Gand va devoir faire le grand écart. Après son titre, l’équipe a terminé deux fois troisième, puis quatrième la saison passée et elle risque maintenant d’être cinquième, voire sixième. N’est-il pas temps d’ouvrir les yeux et de réfléchir ? 14 footballeurs vont revenir de location : Franko Andrijasevic, Louis Verstraete, Anthony Swolfs, Aboubakary Koita, Elton Kabangu, Siebe Horemans, Deiver Machado, Lior Inbrum, Tesfaldet Tekie, Lucas Schoofs, Ahmed Mostafa, Yuya Kubo, Giorgi Beridze et Mamadou Sylla.

Eric Smith n’a pas répondu aux attentes élevées du président, pas plus que Philip Azango de l’AS Trencin. Franck Bahi et Anderson Arroyo, loué par Liverpool, sont restés en espoirs, Renato Neto a disparu et Colin Coosemans ne se contente certainement pas de son statut de troisième gardien. Répondent-ils encore aux normes de qualité fixées ?

À quelle hauteur Gand, qui veut être considéré comme un grand club, a-t-il placé la barre ? D’ailleurs, le club est-il prêt à assumer ce rôle, sur le plan structurel ? De combien d’argent dispose-t-il pour des transferts immédiatement rentables ? L’embauche gratuite du défenseur central gaucher Jan Van den Bergh (24, Beerschot Wilrijk), approuvée par Thorup, doit plutôt être perçue comme une opportunité.

Les spectateurs commencent à râler et à bouder le stade, les assistances s’en font ressentir. De 17.250 en championnat régulier, ils ne sont plus que 16.660 en PO1. En cause : l’absence de football dominant et spectaculaire, des abonnements trop chers mais surtout la défaite en finale de Coupe contre Malines.

De Witte, très populaire auprès des supporters, est particulièrement sensible à leurs préoccupations.
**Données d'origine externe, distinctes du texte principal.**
Lemma emits_leg_seat market wallet execution own i :
  emits w (fun l r => match r with inl _ => seat_ready w own l | inr _ => l = [] \/ own = None /\ exists tx, l = [a_submit_er tx SEAT_KIND] end)
    (leg_seat w fo web3 market wallet execution own i).
Proof.
  unfold leg_seat. destruct own as [p|].
  - eapply emits_weaken; [|apply emits_calm; calm]. intros l [] ->; [done|by left].
  - apply emits_after_calm; [calm|intros _|by left]. apply emits_after_calm; [calm|intros seat|by left].
    eapply emits_weaken; [|apply emits_bind with (Q := fun _ l _ => l = []); [apply emits_executeEr|intros; apply emits_calm; calm]].
    intros l r [(e & H & ->)|(a & l1 & l2 & -> & H & ->)].
    + destruct H as [[-> _]|(tx & -> & _)]; eauto.
    + rewrite app_nil_r. destruct H as [[_ H]|(tx & -> & H)]; [by destruct (H a)|]. destruct (H a eq_refl) as [t Ht]. destruct r; [by exists tx, t, a|eauto].
Qed.

Lemma emits_leg_deposit market wallet available margin i :
  emits w (fun l r => match r with
                      | inl _ => margin_ready w available margin l
                      | inr e => exists acts, submissions acts = l /\ deposit_sent w (inr e) acts
                      end) (leg_deposit w fo web3 env marketVault market wallet available margin i).
Proof.
  assert (forall e : Failure, exists acts, submissions acts = [] /\ deposit_sent w (inr e) acts) as Hnone by (intros e; exists []; split; [done|by left]).
  unfold leg_deposit. destruct (available <? margin) eqn:E; zbool.
  - apply emits_after_calm; [calm|intros accounts|apply Hnone]. destruct accounts as [accounts|].
    + apply emits_after_calm; [calm|intros _|apply Hnone]. intros s s' r Hh H.
      destruct (rollup_deposit_spec _ _ _ _ _ _ _ _ Hh H) as (Hr & _ & Hh' & acts & Ht & Hs). split_and!; [done|done|]. exists acts. split; [done|].
      destruct r as [[]|e]; [right|]; eauto.
    + apply emits_throw, Hnone.
  - eapply emits_weaken; [|apply emits_calm; calm]. intros l [] ->; [left; split; [lia|done]|apply Hnone].
Qed.

Lemma emits_leg_order market wallet i long quantity price clock id :
  emits w (er_once w ORDER_KIND) (leg_order w fo web3 spl market wallet i long quantity price clock id).
Proof.
  assert (forall e : Failure, er_once w ORDER_KIND [] (inr e)) as Hnone by (intros e; by left).
  unfold leg_order. apply emits_after_calm; [calm|intros built|apply Hnone]. destruct built as [error|[ixs wr]].
  - apply emits_throw, Hnone.
  - apply emits_after_calm; [calm|intros _; apply emits_executeEr|apply Hnone].
Qed.

Lemma emits_leg_reads market :
  emits w (fun l r => l = [] /\ forall x, r = inl x -> exists t t', aggregate t (vm_core market) = inl (fst x) /\ accountBytes t' (vm_oracleSnapshot market) = inl (snd x))
    (leg_reads aggregate accountBytes market).
Proof.
  intros s s' r Hh H. unfold leg_reads, call in H. cbn in H. injection H as <- <-.
  split_and!; [|by destruct (aggregate _ _); [destruct (accountBytes _ _)|]|exists [a_aggregate (vm_core market); a_account (vm_oracleSnapshot market)]].
  - apply honest_grow with s [a_aggregate (vm_core market); a_account (vm_oracleSnapshot market)]; [done|cbn; by rewrite <- app_assoc|done].
  - cbn. rewrite <- app_assoc. split_and!; [done|done|]. intros [a b] E.
    destruct (aggregate (trace s) _) as [a'|] eqn:Ea; [|done].
    destruct (accountBytes _ _) as [b'|] eqn:Eb; simplify_eq/=. eauto.
Qed.

Definition order_result (plan : LegPlan) (price : number) (r : (Z * option string) + Failure) : LegResult + Failure :=
  match r with inl a => inl (mkLegResult (vm_symbol (lp_market plan)) (lp_quantity plan) price (snd a)) | inr e => inr e end.

(** The deposit and the order. *)
Lemma emits_funded_order (plan : LegPlan) long wallet id own i price clock margin :
  emits w (fun l r => (exists acts e, l = submissions acts /\ r = inr e /\ deposit_sent w (inr e) acts)
      \/ exists deposit order answer, l = deposit ++ order /\ margin_ready w (available_of own) margin deposit /\ er_once w ORDER_KIND order answer
         /\ r = order_result plan price answer)
    (_ <- leg_deposit w fo web3 env marketVault (lp_market plan) wallet (available_of own) margin i;
     result <- leg_order w fo web3 spl (lp_market plan) wallet i long (lp_quantity plan) price clock id;
     io_ret (mkLegResult (vm_symbol (lp_market plan)) (lp_quantity plan) price (snd result)))%io.
Proof.
  eapply emits_weaken; [|apply emits_seq; [apply emits_leg_deposit|intros _; apply emits_bind with (Q := fun a l r => l = [] /\ r = order_result plan price (inl a));
    [apply emits_leg_order|intros a; by apply emits_ret]]].
  cbn. intros l r [(e & (acts & <- & H) & ->)|([] & l1 & l2 & -> & H1 & [(e & H2 & ->)|(a & l3 & l4 & -> & H2 & -> & ->)])].
  - left. eauto.
  - right. exists l1, l2, (inr e). done.
  - right. exists l1, l3, (inl a). by rewrite app_nil_r.
Qed.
Si Gand ne veut pas que son statut tout neuf continue de s’effriter, il a besoin d’une réaction forte. Le club a beau posséder un superbe stade moderne, comme la Ghelamco Arena, avoir le meilleur fonctionnement communautaire de Belgique grâce à sa Fondation et un complexe d’entraînement fantastique à Oostakker, rien n’y fait : pour se comparer aux autres clubs du G5, il faut plus de qualité et de dynamisme à tous les échelons.